La casa, la calle, la iglesia, la escuela y
la universidad son los lugares de encuentro
de los cuerpo-sentimientos, y son, además,
los territorios privilegiados para sembrar
y cosechar recuerdos dérmicos que permanecen
a flor de piel en el imaginario hasta
el día que morimos. Todos recordamos,
como algo cercano y real: la textura indecible
de las manos milagrosas de la abuela curándonos
la calentura; la firmeza del lápiz
con el que dibujamos nuestra primera gatita;
la densidad tibia de la sangre del compañero
que fue masacrado en la calle a plena
luz del día de la nocturnal dictadura militar,
sangre que se convirtió en parte orgánica
de nuestra conciencia utopista; la viscosidad
fría del engrudo blanco con el que, a
solas y en silencio, pegamos nuestros recuerdos,
negramente cívicos, en la boca de una
urna mentirosa colocada, adrede, bajo el inclemente
sol de una calle desolada; el cosquilleo
de las gotas de sudor que, una a una,
bajan por el cuerpo después de jugar al futbol
por las tardes o trabajar, sin descanso,
en la fábrica sin horas extras. Seguramente,
todas las casas y escuelas y calles y universidades
tienen la misma textura inconfesa en
el imaginario de la piel y en la piel del imaginario,
pues ésta es una forma de memoria
pactada con la conciencia a partir del ser social
y, por eso, perduran más allá de sí mismas
para que nosotros no seamos los mismos…
ni lo mismo.
Lo elemental de lo anterior (en torno a
la afirmación de que la conciencia se toca
por ser producto exclusivo de la presencia)
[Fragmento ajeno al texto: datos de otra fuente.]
(* ===== verification/Backup.v ===== *)
(** * Backups ([tailsvc-controller/src/backup.rs], [Storage::backup_to_dir])

    The backup directory is a finite map from names to entries; a snapshot is the
    database it was made from.  [VACUUM INTO] writes a copy of the database to a
    file that must not exist or be empty; as in [Store], failures of the disk are
    not modelled.  An instant is in nanoseconds. *)
From S2P Require Import Prelude RustStr Net Externals Common Concrete Store Config.
From Stdlib Require Import Ascii.
#[local] Open Scope Z_scope.

(** [DateTime::format] with [%Y%m%dT%H%M%SZ]. *)
Class ChronoFormat := compact_time : Z → string.
(** The forms have one width and sort by the second they show. *)
Class ChronoFormatLaws `{ChronoFormat} : Prop := {
  compact_width t u : chrono_range t → chrono_range u → str_len (compact_time t) = str_len (compact_time u);
  compact_order t u : chrono_range t → chrono_range u →
    String.compare (compact_time t) (compact_time u) = (t / 1000000000 ?= u / 1000000000);
}.

Inductive DirEntry := Snapshot (db : Db) | PlainFile (bytes : string) | SubDir.
Abbreviation Dir := (gmap string DirEntry).

Section backup.
Context `{ChronoFormat}.

Definition backup_name (now : Z) : string := "controller-" +:+ compact_time now +:+ ".db".

Definition vacuum_into (name : string) (db : Db) (dir : Dir) : result StorageError Dir :=
  match dir !! name with
  | None | Some (PlainFile EmptyString) => Ok (<[name := Snapshot db]> dir)
  | Some _ => Err (Sqlx "output file already exists")
  end.
(** The name of the backup, in place of its path. *)
Definition backup_to_dir (now : Z) (db : Db) (dir : Dir) : result StorageError (string * Dir) :=
  let name := backup_name now in
  dir' ← vacuum_into name db dir;
  Ok (name, dir').

(** [starts_with("controller-") && ends_with(".db")] *)
Definition is_backup_name (n : string) : bool := starts_with "controller-" n && ends_with ".db" n.
(** [remove_file] fails on a directory; the failure is logged. *)
Definition remove_file (dir : Dir) (name : string) : Dir :=
  match dir !! name with Some SubDir => dir | _ => delete name dir end.
(** Sorted by the reverse of the path. *)
Definition backup_files (dir : Dir) : list string :=
  sort_by (λ a b, String.leb b a) (filter (λ n, is_backup_name n = true) (map_to_list dir).*1).
Definition prune_old_backups (keep : nat) (dir : Dir) : Dir :=
  foldl remove_file dir (drop keep (backup_files dir)).

(** One tick of the loop: nothing is pruned when the backup fails. *)
Definition backup_tick (keep : nat) (dir : Dir) (tick : Z * Db) : Dir :=
  match backup_to_dir tick.1 tick.2 dir with
  | Ok (_, dir') => if (0 <? keep)%nat then prune_old_backups keep dir' else dir'
  | Err _ => dir
  end.
(** [run_backup_loop]: without its directory the loop stays idle for ever. *)
Definition run_backup_loop (created : bool) (keep : nat) (ticks : list (Z * Db)) (dir : Dir) : Dir :=
  if created then foldl (backup_tick keep) dir ticks else dir.

(** The start of the task in [main]: whether it runs, its period in seconds and
    what it keeps. *)
Definition backup_task (c : BackupConfig) : option (Z * nat) :=
  if bk_enabled c then Some (Z.max (bk_interval_seconds c) 60, Z.to_nat (bk_keep c)) else None.

(** ** Specification *)

(** The directory with the snapshots of the given ticks in it. *)
Definition with_snapshots (dir : Dir) (l : list (Z * Db)) : Dir :=
  foldl (λ d x, <[backup_name x.1 := Snapshot x.2]> d) dir l.
Definition last_n {A} (n : nat) (l : list A) : list A := drop (length l - n) l.
(** One second or more apart. *)
Definition second_before (a b : Z * Db) : Prop := a.1 / 1000000000 < b.1 / 1000000000.
End backup.

(** ** Lemmas *)

Lemma str_compare_refl s : String.compare s s = Eq.
Proof.
  induction s as [|c s IH]; [done|]. cbn [String.compare].
  assert (Ascii.compare c c = Eq) as -> by apply N.compare_refl. exact IH.
Qed.
Lemma compare_app_l p s t : String.compare (p +:+ s) (p +:+ t) = String.compare s t.
Proof.
  induction p as [|c p IH]; [done|]. rewrite !sapp_cons. cbn [String.compare].
  assert (Ascii.compare c c = Eq) as -> by apply N.compare_refl. exact IH.
Qed.
Lemma compare_app_r s t x : str_len s = str_len t → String.compare (s +:+ x) (t +:+ x) = String.compare s t.
Proof.
  revert t. induction s as [|c s IH]; intros [|d t]; cbn [str_len]; intros Hl.
  - rewrite !sapp_nil_l. apply str_compare_refl.
  - pose proof (str_len_nonneg t). lia.
  - pose proof (str_len_nonneg s). lia.
  - rewrite !sapp_cons. cbn [String.compare]. destruct (Ascii.compare c d); [|done..]. apply IH. lia.
Qed.

Lemma StronglySorted_reverse {A} (R : relation A) l :
  StronglySorted R l → StronglySorted (flip R) (reverse l).
Proof.
  induction 1 as [|x l Hl IH Hx]; [constructor|]. rewrite reverse_cons. apply StronglySorted_app_2; [|done|].
  - intros y z Hy Hz%list_elem_of_singleton. subst z. rewrite elem_of_reverse in Hy.
    rewrite Forall_forall in Hx. by apply Hx.
  - by repeat constructor.
Qed.

Section lemmas.
Context `{ChronoFormatLaws}.
#[local] Abbreviation key x := (backup_name x.1).

Lemma backup_name_compare t u : chrono_range t → chrono_range u →
  String.compare (backup_name t) (backup_name u) = (t / 1000000000 ?= u / 1000000000).
Proof.
  intros. unfold backup_name. rewrite compare_app_l, compare_app_r by by apply compact_width.
  by apply compact_order.
Qed.
Lemma backup_name_is_backup t : is_backup_name (backup_name t) = true.
Proof.
  unfold is_backup_name, backup_name. apply andb_true_iff. split.
  - apply starts_with_iff. by eexists.
  - apply ends_with_iff. exists ("controller-" +:+ compact_time t). by rewrite sapp_assoc.
Qed.

(** In a sorted list of ticks the names are sorted and distinct. *)
Lemma second_before_name x y : chrono_range x.1 → chrono_range y.1 → second_before x y →
  String.le (key x) (key y) ∧ key x ≠ key y.
Proof.
  intros Hx Hy Hb. pose proof (backup_name_compare _ _ Hx Hy) as Hc.
  rewrite (proj2 (Z.compare_lt_iff _ _)) in Hc by done. split.
  - unfold String.le, String.leb. by rewrite Hc.
  - intros He. rewrite He, str_compare_refl in Hc. done.
Qed.
Lemma names_sorted l : Forall (λ x, chrono_range x.1) l → StronglySorted second_before l →
  StronglySorted String.le ((λ x, key x) <$> l) ∧ NoDup ((λ x, key x) <$> l).
Proof.
  intros Hr Hs. induction Hs as [|x l Hs IH Hx]; [split; constructor|].
  apply Forall_cons in Hr as [Hxr Hr]. destruct (IH Hr) as [IH1 IH2]. cbn.
  assert (Forall (λ n, String.le (key x) n ∧ key x ≠ n) ((λ x, key x) <$> l)) as Hall.
  { apply Forall_fmap. rewrite Forall_forall in *. intros y Hy. apply second_before_name; auto. }
  split; constructor; try done.
  - eapply Forall_impl; [exact Hall|]. by intros n [? _].
  - intros Hin. rewrite Forall_forall in Hall. by apply (Hall _ Hin).
Qed.

Lemma with_snapshots_insert dir k e l : k ∉ (λ x, key x) <$> l →
  with_snapshots (<[k := e]> dir) l = <[k := e]> (with_snapshots dir l).
Proof.
  revert dir. induction l as [|x l IH]; intros dir; [done|].
  rewrite fmap_cons, not_elem_of_cons. intros [Hne Hk]. cbn [with_snapshots foldl].
  unfold with_snapshots in IH. rewrite insert_insert_ne by done. by apply IH.
Qed.
Lemma with_snapshots_other dir l n : n ∉ (λ x, key x) <$> l → with_snapshots dir l !! n = dir !! n.
Proof.
  revert dir. induction l as [|x l IH]; intros dir; [done|].
  rewrite fmap_cons, not_elem_of_cons. intros [Hne Hk]. cbn [with_snapshots foldl].
  unfold with_snapshots in IH. rewrite IH by done. by rewrite lookup_insert_ne.
Qed.
Lemma with_snapshots_some dir l n : n ∈ (λ x, key x) <$> l → is_Some (with_snapshots dir l !! n).
Proof.
  induction l as [|x l IH] using rev_ind; [by intros ?%elem_of_nil|].
  unfold with_snapshots in *. rewrite fmap_app, foldl_app, elem_of_app. cbn [fmap list_fmap foldl].
  rewrite list_elem_of_singleton. intros [Hl| ->]; [|by rewrite lookup_insert_eq].
  rewrite lookup_insert. case_decide; [done | auto].
Qed.

(** The backups of such a directory, newest first. *)
Lemma backup_files_snapshots dir l : (∀ n, is_backup_name n = true → dir !! n = None) →
  Forall (λ x, chrono_range x.1) l → StronglySorted second_before l →
  backup_files (with_snapshots dir l) = reverse ((λ x, key x) <$> l).
Proof.
  intros Hdir Hr Hs. destruct (names_sorted l Hr Hs) as [Hsort Hnd].
  assert (AntiSymm (=) (flip String.le)) by (intros a b ??; by apply (anti_symm String.le)).
  apply (sort_by_unique (flip String.le)).
  - intros a b. unfold flip, String.le. destruct (String.leb b a) eqn:Hba; [done|].
    destruct (String.leb_total a b) as [Hab|?]; [by rewrite Hab | congruence].
  - rewrite reverse_Permutation. apply NoDup_Permutation; [|done|].
    { apply NoDup_filter, NoDup_fst_map_to_list. }
    intros n. rewrite list_elem_of_filter, list_elem_of_fmap. split.
    + intros [Hb ([k e] & -> & Hin%elem_of_map_to_list)]. cbn [fst] in *.
      destruct (decide (k ∈ (λ x, key x) <$> l)) as [?|Hn]; [done|].
      by rewrite with_snapshots_other, Hdir in Hin.
    + intros Hn. destruct (with_snapshots_some dir l n Hn) as [e He]. split.
      * apply list_elem_of_fmap in Hn as (x & -> & _). apply backup_name_is_backup.
      * exists (n, e). by rewrite elem_of_map_to_list.
  - by apply StronglySorted_reverse.
Qed.
End lemmas.

(** ** Property *)

Section property.
Context `{ChronoFormatLaws}.
#[local] Abbreviation key x := (backup_name x.1).

(** A tick that comes after those whose snapshots are there. *)
Lemma fresh_tick dir l x : (∀ n, is_backup_name n = true → dir !! n = None) →
  Forall (λ y, chrono_range y.1) (l ++ [x]) → StronglySorted second_before (l ++ [x]) →
  backup_to_dir x.1 x.2 (with_snapshots dir l) = Ok (key x, with_snapshots dir (l ++ [x])).
Proof.
  intros Hdir Hr Hs. destruct (names_sorted _ Hr Hs) as [_ Hnd].
  rewrite fmap_app in Hnd. apply NoDup_app in Hnd as (_ & Hnd & _).
  unfold backup_to_dir, vacuum_into. rewrite with_snapshots_other, Hdir.
  - unfold with_snapshots at 2. by rewrite foldl_app.
  - apply backup_name_is_backup.
  - intros Hin. apply (Hnd _ Hin). by left.
Qed.

(** Pruning takes the oldest snapshots away. *)
Lemma prune_snapshots keep dir l : (∀ n, is_backup_name n = true → dir !! n = None) →
  Forall (λ y, chrono_range y.1) l → StronglySorted second_before l → (length l <= S keep)%nat →
  prune_old_backups keep (with_snapshots dir l) = with_snapshots dir (last_n keep l).
Proof.
  intros Hdir Hr Hs Hlen. unfold prune_old_backups. rewrite backup_files_snapshots by done.
  unfold last_n. destruct (decide (length l <= keep)%nat) as [Hle|Hgt].
  { rewrite drop_ge by (by rewrite length_reverse, length_fmap).
    by replace (length l - keep)%nat with 0%nat by lia. }
  destruct l as [|x l]; [cbn in Hgt; lia|]. cbn [length] in *.
  replace (S (length l) - keep)%nat with 1%nat by lia. rewrite fmap_cons, reverse_cons.
  rewrite drop_app_length' by (rewrite length_reverse, length_fmap; lia). cbn [foldl drop skipn].
  destruct (names_sorted _ Hr Hs) as [_ Hnd]. rewrite fmap_cons in Hnd. apply NoDup_cons in Hnd as [Hnin _].
  change (with_snapshots dir (x :: l)) with (with_snapshots (<[key x := Snapshot x.2]> dir) l).
  rewrite with_snapshots_insert by done. unfold remove_file. rewrite lookup_insert_eq.
  apply delete_insert_id. rewrite with_snapshots_other by done. apply Hdir, backup_name_is_backup.
Qed.

Lemma last_n_snoc {A} keep (l : list A) x : (0 < keep)%nat →
  last_n keep (last_n keep l ++ [x]) = last_n keep (l ++ [x]).
Proof.
  intros Hk. unfold last_n. rewrite !length_app, length_drop. cbn [length].
  destruct (decide (length l <= keep)%nat) as [Hle|Hgt].
  - replace (length l - keep)%nat with 0%nat by lia. rewrite drop_0. do 2 f_equal. lia.
  - rewrite !drop_app_le by (rewrite ?length_drop; lia). rewrite drop_drop. do 2 f_equal. lia.
Qed.
Lemma last_n_length {A} keep (l : list A) : (length (last_n keep l) <= keep)%nat.
Proof. unfold last_n. rewrite length_drop. lia. Qed.

End property.

(** ** Witness: three ticks a minute apart, two backups kept. *)
Section witness.
Definition bits_format : ChronoFormat := λ t, bits 68 (t / 1000000000).
#[local] Existing Instance bits_format.
Lemma bits_format_laws : ChronoFormatLaws.
Proof.
  assert (∀ t, chrono_range t → 0 <= t / 1000000000 < 2 ^ Z.of_nat 68) as Hr.
  { intros t [Ht1 Ht2]. split; [apply Z.div_pos; lia|]. change (2 ^ Z.of_nat 68) with 295147905179352825856.
    apply Z.div_lt_upper_bound; lia. }
  split; intros t u Ht%Hr Hu%Hr; unfold compact_time, bits_format.
  - by rewrite !str_len_bits.
  - by apply bits_compare.
Qed.
#[local] Existing Instance bits_format_laws.

#[local] Definition some_dir : Dir := {["notes.txt" := PlainFile "x"; "controller-old.txt" := SubDir]}.
#[local] Definition minute (n : Z) : Z := n * 60000000000.
#[local] Definition named_db (s : string) : Db := set_audit [mk_audit_row s EmptyString EmptyString] empty_db.
#[local] Definition three_ticks : list (Z * Db) :=
  [(minute 1, named_db "one"); (minute 2, named_db "two"); (minute 3, named_db "three")].

Lemma some_dir_clear n : is_backup_name n = true → some_dir !! n = None.
Proof.
  intros Hn. unfold some_dir. destruct (decide (n = "notes.txt")) as [->|H1]; [by vm_compute in Hn|].
  destruct (decide (n = "controller-old.txt")) as [->|H2]; [by vm_compute in Hn|].
  by rewrite lookup_insert_ne, lookup_singleton_ne.
Qed.
End witness.
(* ===== verification/Probe.v ===== *)
(** * The HTTP probe of a route ([tailsvc-controller/src/probe.rs])

    The socket is its answers: what connecting, writing and reading returned,
    and the elapsed milliseconds at each return. *)
From S2P Require Import Prelude RustStr Net.
From Stdlib Require Import Ascii.
#[local] Open Scope Z_scope.

Record ProbeResult := mk_probe { pb_status : string; pb_ms : option Z; pb_detail : option string }.

(** [tokio::time::timeout] around an I/O call. *)
Inductive Timed (A : Type) := Done (a : A) | Failed (e : string) | TimedOut.
Arguments Done {A} a.
Arguments Failed {A} e.
Arguments TimedOut {A}.

Record ProbeIo := mk_probe_io {
  io_connect : Timed unit; io_connect_ms : Z;
  io_write : result string unit; io_write_ms : Z;
  (** the bytes read into the buffer of 256 *)
  io_read : Timed string; io_read_ms : Z;
}.

Definition crlf : string := String cr (String lf EmptyString).
Definition probe_addr (agent_ip : string) : string := agent_ip +:+ ":80".
Definition probe_request (hostname : string) : string :=
  "GET / HTTP/1.1" +:+ crlf +:+ "Host: " +:+ hostname +:+ crlf +:+ "Connection: close" +:+ crlf
  +:+ "User-Agent: tailsvc-admin-probe" +:+ crlf +:+ crlf.

(** The verdict on the bytes of an answer. *)
Definition probe_verdict (buf : string) (ms : Z) : ProbeResult :=
  let head := from_utf8_lossy buf in
  let line := trim (first_line head) in
  let bad := mk_probe "fail" (Some ms) (Some ("bad status line: " +:+ line)) in
  if starts_with "HTTP/1." line then
    let code := default EmptyString (split_whitespace line !! 1%nat) in
    let ok := starts_with "2" code || starts_with "3" code || starts_with "4" code in
    if starts_with "5" code then mk_probe "fail" (Some ms) (Some line)
    else if ok || negb (str_is_empty code) then mk_probe "ok" (Some ms) (Some line)
    else bad
  else bad.

(** [io addr request]: what the network answers. *)
Definition probe_via_agent (io : string → string → ProbeIo) (agent_ip hostname : string)
    (timeout_ms : Z) : ProbeResult :=
  let x := io (probe_addr agent_ip) (probe_request hostname) in
  match io_connect x with
  | Failed e => mk_probe "fail" (Some (io_connect_ms x)) (Some ("connect: " +:+ e))
  | TimedOut => mk_probe "timeout" (Some timeout_ms) (Some "connect timeout")
  | Done _ =>
      match io_write x with
      | Err e => mk_probe "fail" (Some (io_write_ms x)) (Some ("write: " +:+ e))
      | Ok _ =>
          match io_read x with
          | Failed e => mk_probe "fail" (Some (io_read_ms x)) (Some ("read: " +:+ e))
          | TimedOut => mk_probe "timeout" (Some timeout_ms) (Some "read timeout")
          | Done buf =>
              if str_is_empty buf then mk_probe "fail" (Some (io_read_ms x)) (Some "empty response")
              else probe_verdict buf (io_read_ms x)
          end
      end
  end.
(* ===== verification/Controller.v ===== *)
(** * The controller's API ([tailsvc-controller/src/api.rs], [lib.rs], [main.rs])

    A handler is a computation on the shared state that fails with the error
    axum answers.  Handlers run concurrently in the program; here each runs to
    its end, and the interleavings that matter are those of the storage's
    statements ([StoreInv]).  [Router] maps requests to the handlers.  A handler is
    given the clock readings and random bytes it uses.  [Panicked] is the 500 of the panic layer: the only panic of
    a handler is that of [Duration::seconds] on an absurd lease. *)
From S2P Require Import Prelude RustStr Net Externals Common Hostname Store Config Registry Sessions State.
From S2P Require Import Probe.
From Stdlib Require Import Ascii.
#[local] Open Scope Z_scope.

Inductive ApiError :=
| Unauthorized
| Forbidden (msg : string)
| ApiStorage (e : StorageError).
Inductive Failure := Refused (e : ApiError) | Panicked.

(** The status code and body of [into_response]. *)
Definition api_error_response (f : Failure) : Z * string :=
  match f with
  | Refused Unauthorized => (401, "unauthorized")
  | Refused (Forbidden msg) => (403, msg)
  | Refused (ApiStorage _) => (500, "storage error")
  | Panicked => (500, "Service panicked")
  end.

Abbreviation HandlerM := (SE AppState Failure).
Lemma upsert_enabled_row id agent_id key name hosts backend now db r db' :
  upsert_enabled_service id agent_id key name hosts backend now db = (Ok r, db') →
  ∃ i s, enabled_services db' !! i = Some s ∧ eb_agent_id s = agent_id ∧ eb_identity_key s = key
    ∧ eb_container_name s = name ∧ eb_hostnames_json s = hosts ∧ eb_backend s = backend
    ∧ eb_enabled s = 1 ∧ agents db' = agents db.
Proof.
  unfold upsert_enabled_service. se_run. case_decide; [done|].
  destruct (enabled_for db agent_id key) as [[i s]|] eqn:Hf.
  - se_run. intros [= _ <-]. apply enabled_for_Some in Hf as (_ & <- & <-).
    eexists i, _. cbn [enabled_services agents set_enabled_rows]. by rewrite lookup_insert_eq.
  - destruct (agents db !! agent_id); [|done]. se_run. intros [= _ <-].
    eexists id, _. cbn [enabled_services agents set_enabled_rows]. by rewrite lookup_insert_eq.
Qed.

Definition enabled_rows (agent_id : string) (db : Db) : list EnabledServiceRecord :=
  default [] (ok (list_enabled_for_agent agent_id db).1).
Lemma elem_of_enabled_rows agent_id db e :
  e ∈ enabled_rows agent_id db ↔ ∃ i s, e = row_to_enabled i s
    ∧ enabled_services db !! i = Some s ∧ eb_agent_id s = agent_id ∧ eb_enabled s = 1.
Proof.
  unfold enabled_rows. cbn. rewrite list_elem_of_fmap. split.
  - intros ([i s] & -> & [[??] Hin]%list_elem_of_filter). exists i, s.
    by rewrite elem_of_map_to_list in Hin.
  - intros (i & s & -> & Hi & ? & ?). exists (i, s). split; [done|]. apply list_elem_of_filter.
    split; [done|]. by apply elem_of_map_to_list.
Qed.

(** The id the enable handler answers is that of the row it wrote. *)
Lemma final_id_row db agent_id key i s d : db_wf db →
  enabled_services db !! i = Some s → eb_agent_id s = agent_id → eb_identity_key s = key →
  eb_enabled s = 1 →
  match list_find (λ e, ev_identity_key e = key) (enabled_rows agent_id db) with
  | Some (_, e) => ev_id e | None => d end = i.
Proof.
  intros Hwf Hi Ha Hk Hen.
  assert (row_to_enabled i s ∈ enabled_rows agent_id db) as Hin by (apply elem_of_enabled_rows; eauto 10).
  destruct (list_find _ _) as [[n e]|] eqn:Hf.
  - apply list_find_Some in Hf as (Hn & He & _). apply list_elem_of_lookup_2 in Hn.
    apply elem_of_enabled_rows in Hn as (j & t & -> & Hj & Hja & _). cbn in *.
    eapply (wf_enabled_unique _ Hwf); [done..|]. split; congruence.
  - apply list_find_None in Hf. rewrite Forall_forall in Hf. by destruct (Hf _ Hin).
Qed.
End enabled.

Lemma put_routes_gain `{Chrono} id es ttl t clk db out db' h :
  Store.put_routes id es ttl t clk db = (Ok out, db') →
  owner_of db' h = Some id → owner_of db h ≠ Some id → h ∈ entry_host <$> es.
Proof.
  intros Hp Ho Hn. destruct (agents db !! id) as [a|] eqn:Ha.
  2: { rewrite put_routes_refused in Hp; [done|]. by rewrite Ha. }
  destruct (decide (ag_revoked_at a = None)) as [Hr|Hr].
  2: { rewrite put_routes_refused in Hp; [done|]. intros ??. by simplify_eq. }
  destruct (put_routes_ok id a es ttl t clk db Ha Hr) as (db1 & out1 & Hp1 & _ & Heq).
  rewrite Heq in Hp. injection Hp as <- <-. eapply put_entries_gain; [exact Ha|exact Hp1|done|].
  revert Ho. unfold owner_of. cbn [routes set_routes]. rewrite drop_undesired_lookup.
  by case_decide.
Qed.

Lemma hostname_allowed_lower c h :
  hostname_allowed c h = Ok tt → hostname_allowed c (to_ascii_lowercase h) = Ok tt.
Proof.
  unfold hostname_allowed. rewrite to_ascii_lowercase_idemp. by repeat case_match.
Qed.

Section enabling.
Context `{Argon2} `{Base64} `{Chrono} `{HeaderCrate} `{UrlCrate} `{Idna}.
Context `{SerdeJson (list string)} `{SerdeJson (list DiscoveredContainerDto)}.

Lemma enable_hosts_Ok c raw hosts : Forall2 (λ h n, enable_host c h = Ok n) raw hosts →
  Forall2 (λ h n, normalize_hostname h = Ok n) raw hosts
  ∧ Forall (λ n, hostname_allowed c n = Ok tt) hosts.
Proof.
  assert (∀ h n, enable_host c h = Ok n → normalize_hostname h = Ok n ∧ hostname_allowed c n = Ok tt) as He.
  { intros h n (m & Hm%map_err_Ok & ([] & Ha%map_err_Ok & [= <-])%result_bind_Ok)%result_bind_Ok. done. }
  induction 1 as [|h n raw hosts Hh _ [IH1 IH2]]; [done|]. apply He in Hh as [??]. split; by constructor.
Qed.

Lemma desired_services_run id hs st : agent_authorized (db_of st) id hs = true →
  desired_services id hs st = (Ok {| ds_services := desired_of <$> enabled_rows id (db_of st) |}, st).
Proof.
  intros Hauth. unfold desired_services. rewrite SE_bind_run, check_agent_run, Hauth.
  rewrite SE_bind_run, storage_op_run. unfold enabled_rows.
  cbn [list_enabled_for_agent gets ok default]. by rewrite set_db_id.
Qed.
Lemma admin_revoke_inv id headers t t' now t_dns st r st1 :
  admin_revoke_agent id headers t t' now t_dns st = (Ok r, st1) →
  dns_in_sync t_dns st1 ∧ db_of st1 = (revoke_agent id now (db_of st)).2.
Proof.
  intros ([] & st2 & Hadm & ([] & st3 & Hrev & Hrest)%SE_bind_inv)%SE_bind_inv.
  apply check_admin_inv in Hadm as (Hdb & _). apply storage_op_Ok in Hrev as [Hrev _].
  apply refresh_then_sync in Hrest as [Hsync Hdb1]. split; [done|]. by rewrite Hdb1, <- Hdb, Hrev.
Qed.
End enabling.

(** ** Properties *)

Section properties.
Context `{Argon2} `{Base64} `{Chrono} `{HeaderCrate} `{UrlCrate} `{Idna}.
Context `{SerdeJson (list string)} `{SerdeJson (list DiscoveredContainerDto)}.

(** C15: every agent endpoint answers 401 and changes nothing unless the bearer is
    the credential of that very agent, enrolled and not revoked; such an agent's
    heartbeat is answered 204. *)
Theorem agent_endpoints_authenticate id headers st :
  if agent_authorized (db_of st) id headers
  then ttl_of st ≠ None → ∀ body t t_dns, (heartbeat id headers body t t_dns st).1 = Ok 204
  else (∀ body t t_dns, heartbeat id headers body t t_dns st = (Err (Refused Unauthorized), st))
    ∧ (∀ body t clk t_dns, put_routes id headers body t clk t_dns st = (Err (Refused Unauthorized), st))
    ∧ (∀ body t, put_discovery id headers body t st = (Err (Refused Unauthorized), st))
    ∧ desired_services id headers st = (Err (Refused Unauthorized), st).
Proof.
  destruct (agent_authorized (db_of st) id headers) eqn:Hauth.
  - intros Httl body t t_dns. unfold heartbeat. rewrite SE_bind_run, check_agent_run, Hauth.
    apply agent_authorized_row in Hauth as (token & a & _ & Ha & Hr & _).
    rewrite SE_bind_run, storage_op_run. unfold Store.heartbeat. rewrite SE_bind_run. cbn [get].
    rewrite Ha, decide_True by done. cbn [modify]. rewrite SE_bind_run.
    match goal with |- context [refresh_dns t_dns ?x] =>
      destruct (refresh_dns_sync t_dns x) as [(st' & -> & _)|[Hn _]] end; [done|].
    by destruct Httl.
  - unfold heartbeat, put_routes, put_discovery, desired_services.
    repeat split; intros; by rewrite SE_bind_run, check_agent_run, Hauth.
Qed.


(** Whenever a heartbeat, a route update, the deletion of a route or the
    revocation of an agent is answered with success, and after every tick of the
    cleanup task, the DNS table resolves exactly the hostnames whose owner is
    not revoked and holds a live lease, each to that owner's address. *)
Theorem dns_table_follows_storage st st' t_dns :
  (∀ id headers body t r, heartbeat id headers body t t_dns st = (Ok r, st') → dns_in_sync t_dns st')
  ∧ (∀ id headers body t clk r,
       put_routes id headers body t clk t_dns st = (Ok r, st') → dns_in_sync t_dns st')
  ∧ (∀ h headers t t' r, admin_delete_route h headers t t' t_dns st = (Ok r, st') → dns_in_sync t_dns st')
  ∧ (∀ id headers t t' now r,
       admin_revoke_agent id headers t t' now t_dns st = (Ok r, st') → dns_in_sync t_dns st')
  ∧ (∀ ttl t r, ttl_of st ≠ None → cleanup_tick ttl t t_dns st = (r, st') → dns_in_sync t_dns st').
Proof.
  split; [|split; [|split; [|split]]].
  - intros * (? & ? & _ & (? & ? & _ & Hr)%SE_bind_inv)%SE_bind_inv. by eapply refresh_then_sync.
  - intros * (? & ? & _ & (? & ? & _ & (? & ? & _ & (? & ? & _ & (? & ? & _ & Hr)%SE_bind_inv)
      %SE_bind_inv)%SE_bind_inv)%SE_bind_inv)%SE_bind_inv. by eapply refresh_then_sync.
  - intros * (? & ? & _ & (? & ? & _ & Hr)%SE_bind_inv)%SE_bind_inv. by eapply refresh_then_sync.
  - intros * (? & ? & _ & (? & ? & _ & Hr)%SE_bind_inv)%SE_bind_inv. by eapply refresh_then_sync.
  - intros ttl t r Httl. unfold cleanup_tick. rewrite SE_bind_run. unfold ignore at 1.
    rewrite storage_op_run. cbn [snd].
    unfold ignore.
    match goal with |- context [refresh_dns t_dns ?x] =>
      destruct (refresh_dns_sync t_dns x) as [(st1 & -> & _ & _ & _ & Hs)|[Hn _]] end.
    + by intros [= <- <-].
    + by destruct Httl.
Qed.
es que la piel es una de las fronteras (la más
grande) entre los hechos y la memoria, y entre
la agonía ajena y la conciencia social, y
la única visa que necesitan las dos para traspasar
esa frontera es la de tramitar el roce de
los cuerpos y autenticar la constancia de los
sentimientos mutuos a través de la socialización.
El dolor físico y el orgasmo dérmico
-que no son más que una escandalosa protesta
o un grito de júbilo del sentido del tacto
al saber que hemos sido invadidos por otro
-o por lo otro, que es la realidad- son condiciones
de la conciencia social simbólicamente
recíprocas o enfrentadas. Las buenas experiencias
en la piel corresponden: a las caricias
carnales, fraternales o medicinales que
recibimos en el tú a tú de las relaciones sociales;
a los roces inéditos con las personas
cotidianas, incluso las que no conocemos;
y al choque áspero en el transporte público
con los otros que se levantaron temprano.
Incluso el dolor que, diariamente, nos hace
sentir el salario mínimo que derrotamos en
el mercado se siente bien porque evoca un
buen recuerdo: el recuerdo de la intimidad y
de saber que no estamos solos… situaciones
con las que aprendimos a ser ciudadanos.
Entonces, los significados de las sensaciones
en la piel son una construcción social con la
que construimos la conciencia.
El dolor, el placer y el recuerdo de ambos
-decodificados como significado cultural
que es tangible e intangible- están mutua
e íntimamente determinados, y se ocultan
en el fondo de nuestro almario todo el
día, todos los días, debido a que la conciencia
que mana del tocar es el faro de nuestro
comportamiento individual y colectivo,
de modo que nuestra presencia en las calles,
las casas, las universidades, las escuelas, etc.
es elemental para que seamos personas con
conciencia social y con noción del bien social
y de lo social, pues en eso consiste básicamente
la socialización… y la educación no
puede ser tal sin ella por una razón imbatible:
también se aprende con la piel.
Afirmar que la conciencia se toca -y que
somos tocados por ella- es otra forma de decir
que, sin las relaciones sociales, piel a piel;
sin la cotidianidad signada por las presencias
de las que habla la sociología, estamos
condenados a perder nuestra esencia humana
y seremos un apéndice de la tecnología.